## DATA FOR PROCESSING
Lemma index_eval i :
  i ∈ index_rows c ->
  Sql.eval shuffle 18 db_names None [index_scope i] index_expr =
  Some (VJson (jsonb_of index_members (index_item c i))).
Proof using W shuffle_perm ixs_index ixs_all.
  intros Hi. apply index_row_elem in Hi as (Hix & Hcls & _ & E).
  destruct (wf_index c W _ Hix) as (def & Hd & _).
  destruct (wf_class c W _ Hcls) as (_ & _ & _ & (size & Hs & _) & _). rewrite E in Hs.
  apply (eval_object _ _ _ _ _ _ (index_values i)).
  - unfold object_values, index_values. cbn [mbind list_bind fst snd app].
    repeat (apply mapM_cons_Some; [first [apply index_inherited|by apply index_names|reflexivity|idtac]|]);
      [..|reflexivity].
    + trans (Some (VBool (negb (is_null (opt_value VText (indpred (ix_index i))))))); [reflexivity|].
      simpl. by destruct (indpred _).
    + trans (Some (opt_value VInt8 (relation_size c (indexrelid (ix_index i))))); [reflexivity|]. simpl. by rewrite Hs.
    + trans (Some (opt_value VText (pg_get_indexdef c (indexrelid (ix_index i))))); [reflexivity|]. simpl. by rewrite Hd.
  - unfold index_values, index_members. repeat (constructor; [split; [done|first [done|apply to_json_names]]|]).
    constructor.
Qed.

Definition index_data_tuple (i : index) : tuple :=
  [("table_oid", VOid (indrelid (ix_index i))); ("index_oid", VOid (indexrelid (ix_index i)));
   ("index_json", VJson (jsonb_of index_members (index_item c i)))].

Lemma index_data_run :
  exists l, l ≡ₚ indexes c /\
  Sql.run shuffle 19 db_names [] index_data_query = Some (index_data_tuple <$> l).
Proof using W shuffle_perm ixs_unique ixs_index ixs_all.
  rewrite run_S. set (rn := Sql.run shuffle _).
  assert (matches (Sql.eval shuffle 18) db_names [] index_data_query =
    Some ((fun i => [index_scope i]) <$> indexes c)) as Hm.
  { apply matches_typed; [apply index_scopes|apply index_condition]. }
  destruct (run_plain shuffle shuffle_perm _ rn db_names db_names [] index_data_query _ (indexes c) eq_refl Hm
    (fun _ => []) (fun i t => t = index_data_tuple i)) as (l & ts & Hl & _ & HF & ->); [done| |].
  - intros i [_ Hi]%list_elem_of_filter. eexists. split; [|done]. unfold select_row.
    cbn [q_order q_select index_data_query mapM mbind option_bind fst snd].
    rewrite (index_eval i Hi : Sql.eval _ _ _ _ _ (ECall _ _ _) = _). reflexivity.
  - exists l. split; [done|]. f_equal. clear -HF. induction HF as [|i t l ts -> _ IH]; [done|]. csimpl. by rewrite IH.
Qed.
End index_data.

(** *** index_agg *)

Definition index_json_of (i : index) : json := jsonb_of index_members (index_item c i).

Lemma index_agg_run ixs l :
  exists ws, grouped_json (fun i => indrelid (ix_index i)) (fun _ => []) index_json_of l ws /\
    Sql.run shuffle 19 (with_relation "index_data" (index_data_tuple <$> l) (db_names ixs)) [] index_agg_query =
    Some (group_tuple "table_oid" "indexes" <$> ws).
Proof using shuffle_perm.
  eapply (run_grouped_json shuffle shuffle_perm 17 _ _ _ _ _ _ _ (fun i => [[("index_data", Some (index_data_tuple i))]]));
    try reflexivity.
  apply matches_all; [done|by apply one_source].
Qed.

(** *** constraint_data *)
Section constraints.
(** The relations of WITH so far. *)
Variables rows1 rows2 rows3 : list tuple.

Definition db_agg : Sql.Database :=
  with_relation "index_agg" rows3 (with_relation "index_data" rows2 (with_relation "index_column_names" rows1 db)).

Definition constraint_scope (k : PgConstraint) : scope := [("con", Some (constraint_tuple k))].

(** The subqueries that name columns. *)
Definition names_query (key rel : string) : query :=
  Query [] [(ECall "array_agg" [EColumn (Some "att") "attname"] [EColumn (Some "ord") "n"], "array_agg")]
    [Source (IUnnest (EColumn (Some "con") key)) "ord" ["attnum"; "n"] JInner None;
     Source (ITable "pg_attribute") "att" [] JInner
       (Some (EAnd (EEq (EColumn (Some "att") "attrelid") (EColumn (Some "con") rel))
                   (EEq (EColumn (Some "att") "attnum") (EColumn (Some "ord") "attnum"))))] None [] [].

Lemma names_scalar depth k key_name rel_name rel key :
  assoc key_name (constraint_tuple k) = Some (opt_value VInts key) ->
  assoc rel_name (constraint_tuple k) = Some (VOid rel) ->
  Sql.eval shuffle (S (S (S (S (S depth))))) db_agg None [constraint_scope k] (EScalar (names_query key_name rel_name)) =
  Some (names_value (names_of c rel (default [] key))).
Proof using W shuffle_perm.
  intros Hk Hr.
  destruct (eval_array_agg shuffle shuffle_perm (S (S depth)) db_agg None [constraint_scope k] (names_query key_name rel_name)
    (fun x : (nat * Z) * PgAttribute => [[("ord", Some (ordinal_tuple x.1)); ("att", Some (attribute_tuple x.2))]; constraint_scope k])
    (key_columns c rel (default [] key)) eq_refl eq_refl eq_refl) with (key := position_key) (nm := fun x : (nat * Z) * PgAttribute => attname x.2)
    (arg := EColumn (Some "att") "attname") (order := [EColumn (Some "ord") "n"]) (name := "array_agg")
    as (ys & Hp & ->); [|done..|].
  - apply matches_all; [done|].
    apply (combinations_inner _ _ _ _ _ _ ordinal_tuple _ (fun _ => true)); [done| |done|intros p].
    + change ((v ← assoc key_name (constraint_tuple k);
        match v with VInts l => Some (ordinality "attnum" "n" l) | VNull => Some [] | _ => None end) =
        Some (ordinal_tuple <$> positions (default [] key))). rewrite Hk. by destruct key.
    + apply (combinations_inner _ _ _ _ _ _ attribute_tuple _ (fun a => (attrelid a =? rel)%Z && (attnum a =? p.2)%Z)
        (fun a => [(p, a)])); [done|done| |done].
      intros a. change ((v ← (w ← assoc rel_name (constraint_tuple k); compare_eq (VOid (attrelid a)) w);
        logic_and v (VBool (attnum a =? p.2)%Z)) ≫= truth = Some ((attrelid a =? rel)%Z && (attnum a =? p.2)%Z)).
      by rewrite Hr.
  - by rewrite (key_columns_names W _ _ _ Hp).
Qed.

## TO DO
Taking the entries above, print exactly the lines starting at the line with "(** The subqueries that name columns. *)" and ending at the line with "Some (ordinal_tuple <$>", both included.

## SOLUTION TO THIS PROBLEM
(** The subqueries that name columns. *)
Definition names_query (key rel : string) : query :=
  Query [] [(ECall "array_agg" [EColumn (Some "att") "attname"] [EColumn (Some "ord") "n"], "array_agg")]
    [Source (IUnnest (EColumn (Some "con") key)) "ord" ["attnum"; "n"] JInner None;
     Source (ITable "pg_attribute") "att" [] JInner
       (Some (EAnd (EEq (EColumn (Some "att") "attrelid") (EColumn (Some "con") rel))
                   (EEq (EColumn (Some "att") "attnum") (EColumn (Some "ord") "attnum"))))] None [] [].

Lemma names_scalar depth k key_name rel_name rel key :
  assoc key_name (constraint_tuple k) = Some (opt_value VInts key) ->
  assoc rel_name (constraint_tuple k) = Some (VOid rel) ->
  Sql.eval shuffle (S (S (S (S (S depth))))) db_agg None [constraint_scope k] (EScalar (names_query key_name rel_name)) =
  Some (names_value (names_of c rel (default [] key))).
Proof using W shuffle_perm.
  intros Hk Hr.
  destruct (eval_array_agg shuffle shuffle_perm (S (S depth)) db_agg None [constraint_scope k] (names_query key_name rel_name)
    (fun x : (nat * Z) * PgAttribute => [[("ord", Some (ordinal_tuple x.1)); ("att", Some (attribute_tuple x.2))]; constraint_scope k])
    (key_columns c rel (default [] key)) eq_refl eq_refl eq_refl) with (key := position_key) (nm := fun x : (nat * Z) * PgAttribute => attname x.2)
    (arg := EColumn (Some "att") "attname") (order := [EColumn (Some "ord") "n"]) (name := "array_agg")
    as (ys & Hp & ->); [|done..|].
  - apply matches_all; [done|].
    apply (combinations_inner _ _ _ _ _ _ ordinal_tuple _ (fun _ => true)); [done| |done|intros p].
    + change ((v ← assoc key_name (constraint_tuple k);
        match v with VInts l => Some (ordinality "attnum" "n" l) | VNull => Some [] | _ => None end) =
        Some (ordinal_tuple <$> positions (default [] key))). rewrite Hk. by destruct key.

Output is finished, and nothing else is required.